▶ _Activity_
Go through each line of the records below and count those with the word "StoredCommand"; give only the total.

BEGIN Entries shown

(* ===== verification/Attempts.v ===== *)
(** * The attempts of a worker: what reconciling does

    Each running command is handled by itself: only its row, its event and its
    process are touched. From this follow what a reconciliation reports and whom
    it signals. *)

From S2P Require Import Prelude Utf8 Times GoLib Ids Domain Validate Database Jobs Health Events.
From S2P Require Import Lifecycle Auth Scheduler Sync WorkerStore WorkerLog Control Agent.
From S2P Require Import WorkerProperties Paths Source Executor ExecutorLog.
Import WorkerTheory ExecTheory.

(** The identifier of a listed command. *)
Abbreviation idOf := (λ c : StoredCommand, k_CommandID (sc_Command c)).

(** The command a local call is about. *)
Definition callTarget (c : WorkerCall) : option string :=
  match c with
  | WCallStarted _ id _ _ _ _ _ => Some id
  | WCallFinished _ id _ _ _ _ _ => Some id
  | WCallAnnounce _ id _ => Some id
  | WCallSkip _ id _ => Some id
  | WCallEnqueue _ id _ _ _ => Some id
  | WCallAccept _ _ | WCallAcknowledge _ => None
  end.

(** Calls about one command. *)
Definition ownSteps `{WorkerEnv} (id : string) : relation WSt :=
  rtc (λ s s', exists c, callTarget c = Some id /\ s' = (workerPerform c s).2).

(** The attempt's command is finished, and its report is in the outbox. *)
Definition reported (id : string) (report : Z * string * string * list ArtifactAnnouncement) (uri : string)
    (d : WorkerDB) : Prop :=
  let '(code, err, logTail, artifacts) := report in
  exists row ob now eventID, commands d !! id = Some row /\ cm_state row = CommandFinished /\ ob ∈ outbox d /\
    ob_event ob = jsonEvent (withEventID eventID
      (finishedEvent (cm_attempt_id row) now code err uri logTail artifacts)).

(** The exit status on the machine: recorded by the supervisor, missing while
    the process runs, or missing for good. *)
Inductive Fate := Ended (status : RunStatus) | StillRunning | Vanished.
Definition fateOf `{ExecEnv} (h : Host) (command : StoredCommand) : option Fate :=
  match h_file h (sc_StatusPath command) with
  | Contents data _ => Ended <$> decodeStatus data
  | Absent => Some (if (0 <? sc_PID command) && h_alive h (sc_PID command) then StillRunning else Vanished)
  | Unreadable _ => None
  end.

Definition vanishedStatus (now : time) : RunStatus :=
  {| rs_ExitCode := -1; rs_Error := "worker supervisor disappeared before recording an exit status";
     rs_FinishedAt := now |}.

(** The signal sent in a cycle: to the group of a running command whose cancel
    was requested, and a kill only after the grace period. *)
Definition signalOk (h : Host) (d : WorkerDB) (sent : Z * Signal) : Prop :=
  exists id row requested n, commands d !! id = Some row /\ cm_state row = CommandRunning /\
    cm_pid row = sent.1 /\ 0 < sent.1 /\ h_alive h sent.1 = true /\
    parseTime (cm_cancel_requested_at row) = Some requested /\
    (sent.2 = SIGKILL <-> cancelGrace < h_clock h n - requested).

Module AttemptTheory.
Section own.
Context `{WorkerEnv} `{GitEnv} `{ExecEnv}.

Lemma own_call c id s : callTarget c = Some id -> ownSteps id s (workerPerform c s).2.
Proof. intros Hc. apply rtc_once. by exists c. Qed.

Lemma own_local id s s' : ownSteps id s s' -> localSteps s s'.
Proof.
  induction 1 as [|x y z (c & Hc & ->) _ IH]; [reflexivity|]. eapply rtc_l; [|exact IH].
  exists c. by destruct c.
Qed.

Lemma started_own now id pid w st m git s : ownSteps id s (MarkStarted now id pid w st m git s).2.
Proof. exact (own_call (WCallStarted now id pid w st m git) id s eq_refl). Qed.
Lemma finished_own now id code e uri tail arts s : ownSteps id s (MarkFinished now id code e uri tail arts s).2.
Proof. exact (own_call (WCallFinished now id code e uri tail arts) id s eq_refl). Qed.
Lemma announced_own now id arts s : ownSteps id s (AnnounceArtifacts now id arts s).2.
Proof. exact (own_call (WCallAnnounce now id arts) id s eq_refl). Qed.
Lemma skipped_own now id offset s : ownSteps id s (SkipMetric now id offset s).2.
Proof. exact (own_call (WCallSkip now id offset) id s eq_refl). Qed.
Lemma enqueued_own now id attempt sample offset s : ownSteps id s (EnqueueMetric now id attempt sample offset s).2.
Proof. exact (own_call (WCallEnqueue now id attempt sample offset) id s eq_refl). Qed.
End own.

#[export] Hint Resolve started_own finished_own announced_own skipped_own enqueued_own : local_calls.

Section attempts.
Context `{WorkerEnv} `{GitEnv} `{ExecEnv}.

Lemma ingestMetrics_own h command :
  xobeys (onWSt (ownSteps (k_CommandID (sc_Command command)))) (ingestMetrics h command).
Proof. unfold ingestMetrics, ingestLine. xobey. Qed.
Lemma announceProgress_own h config command :
  xobeys (onWSt (ownSteps (k_CommandID (sc_Command command)))) (announceProgress h config command).
Proof. unfold announceProgress. xobey. Qed.
Lemma finishAttempt_own h config command status :
  xobeys (onWSt (ownSteps (k_CommandID (sc_Command command)))) (finishAttempt h config command status).
Proof. unfold finishAttempt, stopSampler. xobey. Qed.
Lemma reconcileCommand_own h config command :
  xobeys (onWSt (ownSteps (k_CommandID (sc_Command command)))) (reconcileCommand h config command).
Proof.
  unfold reconcileCommand, readRunStatus, signalCancel, ensureSampler.
  xobey; first [apply ingestMetrics_own | apply finishAttempt_own | apply announceProgress_own | idtac].
  by destruct (_ || _).
Qed.
Lemma launch_own h config command : xobeys (onWSt (ownSteps (k_CommandID command))) (launch h config command).
Proof. unfold launch, failBeforeLaunch. xobey. Qed.

(** *** What calls about one command leave alone *)

Lemma own_steps_wobeys (R : relation WorkerDB) `{!PreOrder R} id s s' :
  (forall c, callTarget c = Some id -> wobeys R (workerPerform c)) -> ownSteps id s s' -> R (wdb s) (wdb s').
Proof.
  intros Hc. induction 1 as [|x y z (c & Ht & ->) _ IH]; [reflexivity|]. etrans; [exact (Hc c Ht x)|exact IH].
Qed.

Definition sameRow (id : string) : relation WorkerDB := λ d d', commands d' !! id = commands d !! id.
#[local] Instance sameRow_pre id : PreOrder (sameRow id).
Proof. split; unfold sameRow; [by intros d|]. intros x y z H1' H2'. congruence. Qed.

Definition outboxKept : relation WorkerDB := λ d d', outbox d `prefix_of` outbox d'.
#[local] Instance outboxKept_pre : PreOrder outboxKept.
Proof. split; unfold outboxKept; [by intros d|]. intros x y z H1' H2'. by etrans. Qed.

Lemma own_other id j s s' : ownSteps id s s' -> j <> id -> commands (wdb s') !! j = commands (wdb s) !! j.
Proof.
  intros Hs Hne. refine (own_steps_wobeys (sameRow j) id s s' _ Hs). intros c Hc.
  destruct c; simpl in Hc; try done; injection Hc as ->;
    wobey ltac:(unfold sameRow; simpl; first [done | by rewrite lookup_alter_ne]).
Qed.

Lemma own_outbox id s s' : ownSteps id s s' -> outbox (wdb s) `prefix_of` outbox (wdb s').
Proof.
  intros Hs. refine (own_steps_wobeys outboxKept id s s' _ Hs). intros c Hc.
  destruct c; try done; wobey ltac:(unfold outboxKept; simpl; first [done | by eexists]).
Qed.

(** *** The rows a query reads *)

Definition storedOf (kr : string * CommandRow) (c : StoredCommand) : Prop :=
  sc_Command c = cm_command kr.2 /\ sc_PID c = cm_pid kr.2 /\ sc_WorkDir c = cm_work_dir kr.2 /\
  sc_StatusPath c = cm_status_path kr.2 /\ sc_MetricsPath c = cm_metrics_path kr.2 /\
  sc_MetricOffset c = cm_metric_offset kr.2 /\
  (if (cm_cancel_requested_at kr.2 =? "")%string then sc_CancelRequestedAt c = GoTime.zero
   else parseTime (cm_cancel_requested_at kr.2) = Some (sc_CancelRequestedAt c)).

Lemma listCommands_ok where_ limit s cs s' : listCommands where_ limit s = (Ok cs, s') ->
  s' = s /\ Forall2 storedOf
    (take (Z.to_nat (if limit <=? 0 then 100 else limit)) (selectCommands where_ (wdb s))) cs.
Proof.
  unfold listCommands. rewrite wquery_run. apply (collect_ok (λ row : string * CommandRow, scanStored row.2) _ storedOf).
  intros kr s1 c s2 Hr. unfold scanStored in Hr. apply bind_ok in Hr as (t & s3 & H1' & [= <- <-]).
  destruct (cm_cancel_requested_at kr.2 =? "")%string eqn:E.
  - apply wret_ok in H1' as [-> ->]. split; [done|]. unfold storedOf. rewrite E. done.
  - destruct (parseTime (cm_cancel_requested_at kr.2)) as [u|] eqn:Ep; [|done].
    apply wret_ok in H1' as [-> ->]. split; [done|]. unfold storedOf. rewrite E. done.
Qed.

Lemma elem_of_selectCommands where_ d id r : (id, r) ∈ selectCommands where_ d <->
  commands d !! id = Some r /\ where_ r = true.
Proof.
  unfold selectCommands. rewrite merge_sort_Permutation, list_elem_of_filter, elem_of_map_to_list. simpl. tauto.
Qed.

Lemma NoDup_selectCommands where_ d : NoDup (selectCommands where_ d).*1.
Proof.
  unfold selectCommands. rewrite merge_sort_Permutation.
  apply (sublist_NoDup _ (map_to_list (commands d)).*1); [apply NoDup_fst_map_to_list|].
  apply fmap_sublist, sublist_filter.
Qed.

(** The listed commands: their rows, and that no two share an identifier. *)
Lemma listed_rows where_ limit s cs s' : WorkerInv (wdb s) -> listCommands where_ limit s = (Ok cs, s') ->
  s' = s /\ NoDup ((λ c, k_CommandID (sc_Command c)) <$> cs) /\
  (length cs <= Z.to_nat (if (limit <=? 0)%Z then 100%Z else limit))%nat /\
  Forall (λ c, exists row, commands (wdb s) !! k_CommandID (sc_Command c) = Some row /\ where_ row = true /\
    storedOf (k_CommandID (sc_Command c), row) c) cs.
Proof.
  intros Hinv [-> Hall]%listCommands_ok. split; [done|].
  set (rows := take _ _) in Hall.
  assert (Hrows : forall kr, kr ∈ rows -> commands (wdb s) !! kr.1 = Some kr.2 /\ where_ kr.2 = true).
  { intros [id r] Hin. apply elem_of_selectCommands. by eapply subseteq_take. }
  assert (Hids : (λ c, k_CommandID (sc_Command c)) <$> cs = rows.*1).
  { assert (Hin : forall kr, kr ∈ rows -> commands (wdb s) !! kr.1 = Some kr.2) by (intros; by apply Hrows).
    clear -Hall Hin Hinv. clearbody rows. induction Hall as [|kr c rs cs Hc _ IH]; [done|]. rewrite !fmap_cons, IH.
    - f_equal. destruct Hc as [-> _]. destruct (wi_rows _ Hinv kr.1 kr.2) as [<- _]; [|done].
      apply Hin, list_elem_of_here.
    - intros kr' Hin'. apply Hin. by right. }
  split_and!.
  - rewrite Hids. subst rows. apply (sublist_NoDup _ (selectCommands where_ (wdb s)).*1); [apply NoDup_selectCommands|].
    apply fmap_sublist. apply sublist_take.
  - apply Forall2_length in Hall. rewrite <- Hall. subst rows. rewrite length_take. lia.
  - apply Forall_forall. intros c Hc. apply list_elem_of_lookup in Hc as [i Hi].
    destruct (Forall2_lookup_r _ _ _ _ _ Hall Hi) as (kr & Hkr & Hst).
    destruct (Hrows kr) as [Hrow Hw]; [by eapply list_elem_of_lookup_2|].
    assert (E : k_CommandID (sc_Command c) = kr.1).
    { destruct Hst as [-> _]. by destruct (wi_rows _ Hinv _ _ Hrow) as [<- _]. }
    rewrite E. exists kr.2. by destruct kr.
Qed.

(** The rows a query selects depend on nothing but the rows it is about. *)
#[local] Instance commandOrder_trans : Transitive (λ x y : string * CommandRow, commandOrder x y = true).
Proof.
  intros x y z. unfold commandOrder.
  destruct (Text.cmp (cm_created_at x.2) (cm_created_at y.2)) eqn:E1; [|intros _|done].
  - apply Text.cmp_eq in E1 as ->. destruct (Text.cmp _ _); [apply Text.leb_trans|done|done].
  - destruct (Text.cmp (cm_created_at y.2) (cm_created_at z.2)) eqn:E2; [|intros _|done].
    + apply Text.cmp_eq in E2 as <-. by rewrite E1.
    + by rewrite (Text.cmp_lt_trans _ _ _ E1 E2).
Qed.
#[local] Instance commandOrder_total : Total (λ x y : string * CommandRow, commandOrder x y = true).
Proof.
  intros x y. unfold commandOrder. rewrite (Text.cmp_antisym (cm_created_at x.2)).
  destruct (Text.cmp (cm_created_at x.2) (cm_created_at y.2)); cbn [CompOpp]; [apply Text.leb_total|by left|by right].
Qed.

Lemma selectCommands_same where_ d d' : (forall id row, where_ row = true ->
    commands d !! id = Some row <-> commands d' !! id = Some row) ->
  selectCommands where_ d = selectCommands where_ d'.
Proof.
  intros Hsame. apply (Sorted_unique_strong (λ x y, commandOrder x y = true)); [|apply Sorted_merge_sort, _..|].
  - intros [id1 row1] [id2 row2] [H1' Hw]%elem_of_selectCommands [H2' _]%elem_of_selectCommands.
    unfold commandOrder. cbn [fst snd]. rewrite (Text.cmp_antisym (cm_created_at row1)).
    destruct (Text.cmp _ _); [|done..]. cbn [CompOpp]. intros Ha Hb.
    pose proof (Text.leb_antisym _ _ Ha Hb) as ->. apply Hsame in H1'; [|done]. congruence.
  - apply NoDup_Permutation; [eapply NoDup_fmap_1, NoDup_selectCommands..|]. intros [id row].
    rewrite !elem_of_selectCommands. split; intros [H1' Hw]; (split; [by apply Hsame|done]).
Qed.

(** The rows that are listed: the first ones. *)
Lemma listed_first where_ limit s cs s' : listCommands where_ limit s = (Ok cs, s') ->
  forall id row, (id, row) ∈ take (Z.to_nat (if (limit <=? 0)%Z then 100%Z else limit)) (selectCommands where_ (wdb s)) ->
  exists c, c ∈ cs /\ storedOf (id, row) c.
Proof.
  intros [-> Hall]%listCommands_ok id row Hin.
  apply list_elem_of_lookup in Hin as [i Hi]. destruct (Forall2_lookup_l _ _ _ _ _ Hall Hi) as (c & Hc & Hst).
  exists c. split; [by eapply list_elem_of_lookup_2|done].
Qed.

(** Every selected row is listed, if there is room for all. *)
Lemma listed_all where_ limit s cs s' : listCommands where_ limit s = (Ok cs, s') ->
  (length (selectCommands where_ (wdb s)) <= Z.to_nat (if (limit <=? 0)%Z then 100%Z else limit))%nat ->
  forall id row, commands (wdb s) !! id = Some row -> where_ row = true ->
  exists c, c ∈ cs /\ storedOf (id, row) c.
Proof.
  intros [-> Hall]%listCommands_ok Hlen id row Hrow Hw. rewrite take_ge in Hall by done.
  assert (Hin : (id, row) ∈ selectCommands where_ (wdb s)) by by apply elem_of_selectCommands.
  apply list_elem_of_lookup in Hin as [i Hi]. destruct (Forall2_lookup_l _ _ _ _ _ Hall Hi) as (c & Hc & Hst).
  exists c. split; [by eapply list_elem_of_lookup_2|done].
Qed.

END Entries shown

▶ _Output_
3